(** X8.  For [k <= n < 2^63] and [alpha <= 1], the call never returns when
    no sample size reaches [alpha]: if [SuccessProbability (n, k, m, t)] is
    less than [alpha] for every [m] from [k] to [n + 1], the loop climbs to
    [lb = ub = m = n] and goes round
    [(n, n, n), (n, n, n + 1), (n + 1, n, n)] for ever. *)
Theorem MinimumSamplesReqd_out_of_reach
    (pow : float -> float -> float) (oor : float -> Z)
    (n k : Z) (tau alpha : float) :
  0 <= k <= n -> 2 * n + 1 < SizeT.modulus ->
  (alpha <=? 1)%float = true ->
  (forall m : Z, k <= m <= n + 1 ->
     (SuccessProbability pow n k m (rank_window oor n tau) <? alpha)%float = true) ->
  forall fuel : nat, MinimumSamplesReqd pow oor fuel n k tau alpha = OutOfFuel.
Proof.
  intros Hk Hn Halpha Hlow fuel. pose proof modulus_eq as Hmod.
  unfold MinimumSamplesReqd, Log_Assert. rewrite Halpha.
  set (t := rank_window oor n tau) in *.
  rewrite (do_while_diverges pow n k t alpha
             (fun s => s_ub s = n /\ s_done s = false
                       /\ k <= s_lb s <= n + 1 /\ k <= s_m s <= n + 1
                       /\ (s_m s = n + 1 -> s_lb s = n)
                       /\ (s_lb s = n + 1 -> s_m s = n))).
  - reflexivity.
  - intros [lb ub m done]. cbn [s_lb s_ub s_m s_done].
    intros (-> & -> & Hlb & Hm & Hm1 & Hlb1).
    unfold loop_pass, loop_body. cbn [s_lb s_ub s_m s_done].
    rewrite (Hlow m Hm), (ltb_asym _ _ (Hlow m Hm)).
    destruct (Z.eqb_spec m lb) as [E|E].
    + eexists. split; [reflexivity|]. cbn [s_lb s_ub s_m s_done].
      replace (SizeT.add m 1) with (m + 1) by (unwrap; reflexivity).
      repeat split; lia.
    + eexists. split; [reflexivity|]. cbv [midpoint s_lb s_ub s_m s_done].
      replace (SizeT.add n m) with (n + m) by (unwrap; reflexivity).
      repeat split; div_lia.
  - cbn [s_lb s_ub s_m s_done]. repeat split; lia.
Qed.

Lemma MinimumSamplesReqd_out_of_reach_witness :
  MinimumSamplesReqd pow_ref oor_ref 1000 10 5 10 0.99 = OutOfFuel.
Proof.
  apply MinimumSamplesReqd_out_of_reach.
  - lia.
  - pose proof modulus_eq; lia.
  - reflexivity.
  - change (rank_window oor_ref 10 10) with 1. intros m Hm.
    assert (Hcase : m = 5 \/ m = 6 \/ m = 7 \/ m = 8 \/ m = 9 \/ m = 10 \/ m = 11) by lia.
    repeat (destruct Hcase as [-> | Hcase]); try subst m; vm_compute; reflexivity.
Defined.

(** X16.  What the bisection guarantees, for [k <= n < 2^63]: the last
    candidate [m] of a call that returns [min (m + 1, n)] was left by the
    [else] (its probability is neither above nor below [alpha]), or its
    probability exceeds [alpha] by less than 0.001, or it is the first
    candidate [k], or the candidate before it, [m - 1], is below [alpha]. *)
Theorem MinimumSamplesReqd_tight
    (pow : float -> float -> float) (oor : float -> Z)
    (fuel : nat) (n k : Z) (tau alpha : float) (r : Z) :
  0 <= k <= n -> 2 * n < SizeT.modulus ->
  MinimumSamplesReqd pow oor fuel n k tau alpha = Returned r ->
  let t := rank_window oor n tau in
  exists m : Z,
    r = Z.min (m + 1) n /\ k <= m
    /\ ((alpha <? SuccessProbability pow n k m t)%float = false
        \/ (SuccessProbability pow n k m t - alpha <? 0.001)%float = true
        \/ m = k
        \/ (SuccessProbability pow n k (m - 1) t <? alpha)%float = true).
Proof.
  intros Hk Hn Hret t. revert Hret. pose proof modulus_eq as Hmod.
  assert (Hn' : 0 <= n /\ 2 * n < SizeT.modulus) by lia.
  assert (Hk' : 0 <= k /\ 2 * k < SizeT.modulus) by lia.
  unfold MinimumSamplesReqd, Log_Assert. fold t.
  destruct (alpha <=? 1)%float; [|discriminate].
  pose proof (do_while_lockstep pow n k t alpha Hn' Hk' fuel k n k
                (search_inv_init pow n k t alpha Hn' Hk')) as Hstep.
  destruct (do_while pow fuel n k t alpha (mk_search k n k false)) as [s|];
    [|discriminate].
  destruct (search_spec pow else_exit fuel n k t alpha k n k) as [m|] eqn:Hspec;
    [|contradiction].
  destruct Hstep as [Hs Hm]. rewrite Hs. intros [= <-].
  destruct (search_spec_result pow n k t alpha fuel k n k m) as [Hkm _];
    [lia | lia | lia | exact Hspec |].
  exists m. split; [unwrap; reflexivity|]. split; [exact Hkm|].
  apply (search_spec_tight pow n k t alpha fuel k n k m); [|exact Hspec].
  unfold tight_inv. split; [left; reflexivity|]. split; [intros H; contradiction|].
  left. lia.
Qed.
(** * Obligation health report: [formatObligation]

    A shallow embedding of [formatObligation], the function of the lending SDK
    that turns a decoded obligation and the reserves of its pool into a health
    report, and of the part of bignumber.js it calls; then the properties of
    the report that the specification states.

    Conventions of the embedding.
    - A [BigNumber] is NaN, a signed infinity or a finite value.  Finite values
      are carried by rationals; bignumber.js decimals are the rationals whose
      denominator is a power of ten, and [plus], [minus], [times] and
      [shiftedBy] are exact on them.  [dividedBy] rounds its quotient to
      [DECIMAL_PLACES] = 20 places with ROUND_HALF_UP, the library defaults.
      Negative zero is identified with zero, and the exponent range of the
      library (1e9) is beyond what the inputs reach and is not represented.
    - A [BN] (bn.js integer) is a [Z]; a [PublicKey] is its base58 string.
    - The callbacks of the two [map] calls update three captured accumulators
      and may throw: they live in a state-and-exception monad [M]. *)

From Stdlib Require Import ZArith QArith Qround Qabs Qpower Lqa Lia List String Bool.
From Stdlib Require Import Permutation Morphisms DecimalString DecimalZ DecimalPos.
Import ListNotations.
Open Scope Q_scope.

(** ** bignumber.js *)

Inductive BigNumber : Type :=
| NaN
| Infinity (negative : bool)
| Fin (q : Q).

Definition DECIMAL_PLACES : Z := 20.

(** One unit in the last kept place is [1 / scale]. *)
Definition scale : positive := (10 ^ 20)%positive.

(** ROUND_HALF_UP at [DECIMAL_PLACES]: nearest multiple of [1/scale], ties away
    from zero. *)
Definition round_half_up (q : Q) : Q :=
  let n := Qnum q in
  let d := Z.pos (Qden q) in
  (Z.sgn n * ((2 * Z.abs n * Z.pos scale + d) / (2 * d)))%Z # scale.

Definition Qneg (q : Q) : bool := (Qnum q <? 0)%Z.
Definition Qzero (q : Q) : bool := (Qnum q =? 0)%Z.

(** [new BigNumber(bn.toString())] *)
Definition ofBN (n : Z) : BigNumber := Fin (inject_Z n).

(** [new BigNumber(v)] for an optional field: [undefined] is not a number. *)
Definition ofOptional (v : option BigNumber) : BigNumber :=
  match v with
  | Some x => x
  | None => NaN
  end.

Definition isZero (x : BigNumber) : bool :=
  match x with
  | Fin q => Qzero q
  | _ => false
  end.

Definition negated (x : BigNumber) : BigNumber :=
  match x with
  | NaN => NaN
  | Infinity s => Infinity (negb s)
  | Fin q => Fin (- q)
  end.

Definition plus (x y : BigNumber) : BigNumber :=
  match x, y with
  | NaN, _ | _, NaN => NaN
  | Infinity s, Infinity t => if Bool.eqb s t then Infinity s else NaN
  | Infinity s, Fin _ => Infinity s
  | Fin _, Infinity t => Infinity t
  | Fin a, Fin b => Fin (a + b)
  end.

Definition minus (x y : BigNumber) : BigNumber := plus x (negated y).
(** * Valid-mode 1-D convolution kernels of [convolve.c]

    A shallow embedding of the scalar and vectorised convolution routines
    of [src/convolve.c], and the properties of them that the specification
    states.

    Modelling conventions.
    - A C [float] is an element of a scalar type [F] with a zero, an addition
      and a multiplication ([Arith]).  Every theorem of the generic part
      holds for any such arithmetic; [Binary32] instantiates it with
      IEEE-754 single precision (round to nearest even, [SpecFloat] at
      precision 24 and maximal exponent 128), [ZArith_model] with exact
      integer arithmetic.  A C expression [a + b * c] on floats is
      [fadd a (fmul b c)]: two roundings, no contraction.
    - A C [int] is a [Z]: the lengths are taken small enough for every
      index computed from them to stay in the range of [int], and signed
      overflow is not modelled.  The buffers [in], [kernel] and [out] are
      lists whose lengths are the sizes the caller really allocated; the
      [int] arguments [length] and [kernel_length] are passed separately,
      as in the C signature.
    - The callee runs in a state monad over the caller's output buffer and a
      log of the accesses made to the caller's three buffers.  An access
      outside a buffer, or the use of a scratch element that was never
      written, has no defined behaviour in C: the run stops with a [Fault]. *)

From Stdlib Require Import ZArith Lia Bool.
From Stdlib Require Import Floats.SpecFloat.
From stdpp Require Import base tactics option list.

Local Open Scope Z_scope.

(** ** Scalars *)

Class Arith (F : Type) := {
  fzero : F;
  fadd : F -> F -> F;
  fmul : F -> F -> F
}.

(** ** Memory, accesses and faults

    The caller's buffers [in], [kernel] and [out], and the call-local
    arrays [kernel_reverse] and [in_aligned]; the loads and stores logged
    on the caller's buffers; the two ways of leaving defined behaviour. *)

Inductive buffer := BufIn | BufKernel | BufOut | BufKernelReverse | BufInAligned.

Inductive event :=
  | Load (b : buffer) (i : Z)
  | Store (i : Z).

Inductive fault :=
  | OutOfBounds (b : buffer) (i : Z)
  | Indeterminate (b : buffer) (i : Z).

(** The state of a call: the contents of [out], and the accesses made so
    far to the caller's buffers, newest first. *)
Record state (F : Type) := mkState {
  out : list F;
  trace : list event
}.
Arguments mkState {F} _ _.
Arguments out {F} _.
Arguments trace {F} _.

(** A computation returns a value and a state, or leaves defined
    behaviour. *)
Inductive result (F A : Type) :=
  | Done (a : A) (s : state F)
  | Fault (f : fault).
Arguments Done {F A} _ _.
Arguments Fault {F A} _.

Definition M (F A : Type) := state F -> result F A.

Definition ret {F A} (a : A) : M F A := fun s => Done a s.

Definition bind {F A B} (m : M F A) (k : A -> M F B) : M F B :=
  fun s => match m s with
           | Done a s' => k a s'
           | Fault f => Fault f
           end.

Definition fail {F A} (f : fault) : M F A := fun _ => Fault f.

Notation "x <- m ;; k" := (bind m (fun x => k))
  (at level 100, m at next level, right associativity).
Notation "m ;;; k" := (bind m (fun _ => k))
  (at level 100, right associativity).

(** [l[i]] with a C index: [None] outside the buffer. *)
Definition zlookup {A} (l : list A) (i : Z) : option A :=
  if i <? 0 then None else l !! Z.to_nat i.

Definition log {F} (e : event) : M F unit :=
  fun s => Done tt (mkState (out s) (e :: trace s)).

(** Reading element [i] of one of the caller's read-only buffers. *)
Definition load {F} (b : buffer) (buf : list F) (i : Z) : M F F :=
  match zlookup buf i with
  | Some v => log (Load b i) ;;; ret v
  | None => fail (OutOfBounds b i)
  end.

(** Reading [out[i]]. *)
Definition load_out {F} (i : Z) : M F F :=
  fun s => match zlookup (out s) i with
           | Some v => Done v (mkState (out s) (Load BufOut i :: trace s))
           | None => Fault (OutOfBounds BufOut i)
           end.

(** [out[i] = v]. *)
Definition store_out {F} (i : Z) (v : F) : M F unit :=
  fun s => match zlookup (out s) i with
           | Some _ => Done tt (mkState (<[Z.to_nat i := v]> (out s))
                                        (Store i :: trace s))
           | None => Fault (OutOfBounds BufOut i)
           end.

(** ** Loops

    [for (i = lo; cond i; i += step) body] threading the locals [a] that
    the body updates.  Every loop of the source counts upwards to a bound
    by a positive step, so the distance to the bound is fuel enough
    ([for_fuel_enough] below): the [O] branch is only reached with the
    condition false. *)
Fixpoint for_fuel {F A} (fuel : nat) (cond : Z -> bool) (step : Z)
    (body : Z -> A -> M F A) (i : Z) (a : A) : M F A :=
  match fuel with
  | O => ret a
  | S fuel' =>
      if cond i
      then a' <- body i a ;; for_fuel fuel' cond step body (i + step) a'
      else ret a
  end.

(** [for (i = lo; i < hi; i += step)] *)
Definition for_lt {F A} (lo hi step : Z) (body : Z -> A -> M F A) (a : A)
    : M F A :=
  for_fuel (Z.to_nat (hi - lo)) (fun i => i <? hi) step body lo a.

(** [for (i = lo; i <= hi; i++)] *)
Definition for_le {F A} (lo hi : Z) (body : Z -> A -> M F A) (a : A)
    : M F A :=
  for_fuel (Z.to_nat (hi + 1 - lo)) (fun i => i <=? hi) 1 body lo a.

(** ** The routines *)

Section Kernels.
Context {F : Type} `{Arith F}.

(** [out[i] += data[i+k] * kernel[j]], where [data] is [in] or, in the
    routines that copy the input, [in_aligned[0]]; [rd] reads it. *)
Definition accumulate (rd : Z -> M F F) (kernel : list F) (i k j : Z)
    : M F unit :=
  x <- rd (i + k) ;;
  c <- load BufKernel kernel j ;;
  o <- load_out i ;;
  store_out i (fadd o (fmul x c)).

(** [convolve_naive], lines 53-65. *)
Definition convolve_naive (in_ : list F) (length : Z) (kernel : list F)
    (kernel_length : Z) : M F Z :=
  for_le 0 (length - kernel_length) (fun i _ =>
    store_out i fzero ;;;
    for_lt 0 kernel_length 1 (fun k _ =>
      accumulate (load BufIn in_) kernel i k (kernel_length - k - 1)) tt) tt ;;;
  ret 0.

(** [convolve_reversed_naive], lines 67-84.  The coefficient is read once
    per tap, before the inner loop. *)
Definition convolve_reversed_naive (in_ : list F) (length : Z)
    (kernel : list F) (kernel_length : Z) : M F Z :=
  for_le 0 (length - kernel_length) (fun i _ => store_out i fzero) tt ;;;
  for_lt 0 kernel_length 1 (fun k _ =>
    kernel_value <- load BufKernel kernel (kernel_length - k - 1) ;;
    for_le 0 (length - kernel_length) (fun i _ =>
      x <- load BufIn in_ (i + k) ;;
      o <- load_out i ;;
      store_out i (fadd o (fmul x kernel_value))) tt) tt ;;;
  ret 0.

(** ** Vector registers and scratch arrays

    A vector register is the list of its lanes, lane 0 first: 4 lanes for
    [__m128], 8 for [__m256]. *)

Definition SSE_SIMD_LENGTH : Z := 4.
Definition AVX_SIMD_LENGTH : Z := 8.
Definition KERNEL_LENGTH : Z := 16.
Definition VECTOR_LENGTH : Z := 16.

(** [_mm_set1_ps], [_mm256_broadcast_ss] *)
Definition mm_set1_ps (w : nat) (x : F) : list F := replicate w x.
(** [_mm_setzero_ps], [_mm256_setzero_ps] *)
Definition mm_setzero_ps (w : nat) : list F := replicate w fzero.
(** [_mm_mul_ps], [_mm256_mul_ps] *)
Definition mm_mul_ps (a b : list F) : list F := zip_with fmul a b.
(** [_mm_add_ps], [_mm256_add_ps] *)
Definition mm_add_ps (a b : list F) : list F := zip_with fadd a b.

(** [_mm_loadu_ps (buf + p)], [_mm256_loadu_ps (buf + p)]: [w] consecutive
    elements of a caller's buffer, from index [p]. *)
Fixpoint mm_loadu_ps (w : nat) (b : buffer) (buf : list F) (p : Z)
    : M F (list F) :=
  match w with
  | O => ret []
  | S w' =>
      x <- load b buf p ;;
      xs <- mm_loadu_ps w' b buf (p + 1) ;;
      ret (x :: xs)
  end.

(** [_mm_storeu_ps (out + p, v)], [_mm256_storeu_ps (out + p, v)]: one
    store per lane. *)
Fixpoint mm_storeu_ps (p : Z) (v : list F) : M F unit :=
  match v with
  | [] => ret tt
  | x :: v' => store_out p x ;;; mm_storeu_ps (p + 1) v'
  end.

(** A call-local array of [n] elements, none of them written yet. *)
Definition alloca {A} (n : Z) : list (option A) := replicate (Z.to_nat n) None.

(** [arr[i] = v] on a call-local array. *)
Definition local_store {A} (b : buffer) (arr : list (option A)) (i : Z)
    (v : A) : M F (list (option A)) :=
  match zlookup arr i with
  | Some _ => ret (<[Z.to_nat i := Some v]> arr)
  | None => fail (OutOfBounds b i)
  end.

(** [arr[i]] on a call-local array. *)
Definition local_load {A} (b : buffer) (arr : list (option A)) (i : Z)
    : M F A :=
  match zlookup arr i with
  | Some (Some v) => ret v
  | Some None => fail (Indeterminate b i)
  | None => fail (OutOfBounds b i)
  end.

(** [_mm256_loadu_ps (row + p)] on a row of [in_aligned]. *)
Fixpoint row_loadu_ps (w : nat) (row : list (option F)) (p : Z)
    : M F (list F) :=
  match w with
  | O => ret []
  | S w' =>
      x <- local_load BufInAligned row p ;;
      xs <- row_loadu_ps w' row (p + 1) ;;
      ret (x :: xs)
  end.

(** [memcpy (row, in + src, n * sizeof (float))]: a negative [n] converts
    to a size beyond any object. *)
Definition memcpy_from_in (row : list (option F)) (in_ : list F)
    (src n : Z) : M F (list (option F)) :=
  if n <? 0 then fail (OutOfBounds BufIn (src + n))
  else
    xs <- mm_loadu_ps (Z.to_nat n) BufIn in_ src ;;
    if Z.of_nat (length row) <? n then fail (OutOfBounds BufInAligned n)
    else ret ((Some <$> xs) ++ drop (Z.to_nat n) row).
Lemma writeContent_length r body contentLength s :
  Method r = "GET" ->
  rw_wroteHeader (rw s) = false -> rw_isHead (rw s) = false -> rw_body (rw s) = [] ->
  contentLength = Z.of_nat (length body) ->
  responseHeader (writeContent r (Some body) contentLength s) !! "Content-Length"
  = Some [pretty (Z.of_nat (length (responseBody
                     (writeContent r (Some body) contentLength s))))].
Proof.
  destruct s as [sh [hd wr st se bo ih] ds tr]. cbn [rw rw_wroteHeader rw_isHead rw_body].
  intros Hm -> -> -> ->. unfold writeContent, responseHeader, responseBody.
  rewrite Hm. change (String.eqb "GET" "HEAD") with false. mrun.
  destruct body as [|b body]; mrun.
  - unfold Hdr.Set_. by rewrite lookup_insert_eq.
  - change (bodyAllowedForStatus 200) with true. mrun.
    unfold Hdr.Set_. by rewrite lookup_insert_eq.
Qed.

Lemma clientConditional_cases r h lastModified useIfModifiedSince s :
  rw_wroteHeader (rw s) = false ->
  clientConditional r h lastModified useIfModifiedSince s = (Val false, s)
  \/ exists s', clientConditional r h lastModified useIfModifiedSince s = (Val true, s')
       /\ rw_wroteHeader (rw s') = true /\ rw_status (rw s') = 304%Z.
Proof.
  intros Hw. unfold clientConditional.
  destruct (_ && _)%bool; [|by left].
  destruct (parseHTTPTime _); [|by left].
  destruct (negb _); [|by left].
  right. destruct s as [sh [hd wr st se bo ih] ds tr]. cbn [rw rw_wroteHeader] in Hw.
  subst wr. mrun. by eexists.
Qed.

Lemma setBasicHeaders_cases r cached lastModified useIfModifiedSince s :
  rw_wroteHeader (rw s) = false ->
  exists s', setBasicHeaders r cached lastModified useIfModifiedSince s = (Val tt, s')
    /\ ((rw_wroteHeader (rw s') = false /\ rw_isHead (rw s') = rw_isHead (rw s)
         /\ rw_body (rw s') = rw_body (rw s))
        \/ (rw_wroteHeader (rw s') = true /\ rw_status (rw s') = 304%Z)).
Proof.
  destruct s as [sh [hd wr st se bo ih] ds tr]. cbn [rw rw_wroteHeader rw_isHead rw_body].
  intros ->. unfold setBasicHeaders.
  destruct (HasSuffix (URLPath r) "/"); mrun;
    (destruct useIfModifiedSince; [|eexists; split; [reflexivity|]; by left]);
    (destruct (nonEmpty (Hdr.Get (ReqHeader r) "If-Modified-Since"));
       [|eexists; split; [reflexivity|]; by left]);
    (destruct (parseHTTPTime _); [|eexists; split; [reflexivity|]; by left]);
    (destruct (negb _); mrun; eexists; (split; [reflexivity|]); [by right | by left]).
Qed.

Lemma writeContent_nil_panics r contentLength s :
  Method r = "GET" ->
  rw_wroteHeader (rw s) = false ->
  responseStatus (writeContent r None contentLength s) = None.
Proof.
  destruct s as [sh [hd wr st se bo ih] ds tr]. cbn [rw rw_wroteHeader].
  intros Hm ->. unfold writeContent, responseStatus. rewrite Hm.
  change (String.eqb "GET" "HEAD") with false. by mrun.
Qed.

Lemma call_header {A} (body : M A) s :
  responseHeader (call body s) =
  responseHeader (body {| shared := shared s; rw := rw s; defers := [];
                          trace := trace s |}).
Proof. unfold responseHeader. by rewrite call_rw. Qed.

Lemma call_body {A} (body : M A) s :
  responseBody (call body s) =
  responseBody (body {| shared := shared s; rw := rw s; defers := [];
                        trace := trace s |}).
Proof. unfold responseBody. by rewrite call_rw. Qed.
----------------
• **What this task involves**
Could you please copy the lines of the listing above exactly, from its first line through the line bearing "[lb = ub = m = n] and goes round", and nothing more?

• **Result below**
(** X8.  For [k <= n < 2^63] and [alpha <= 1], the call never returns when
    no sample size reaches [alpha]: if [SuccessProbability (n, k, m, t)] is
    less than [alpha] for every [m] from [k] to [n + 1], the loop climbs to
    [lb = ub = m = n] and goes round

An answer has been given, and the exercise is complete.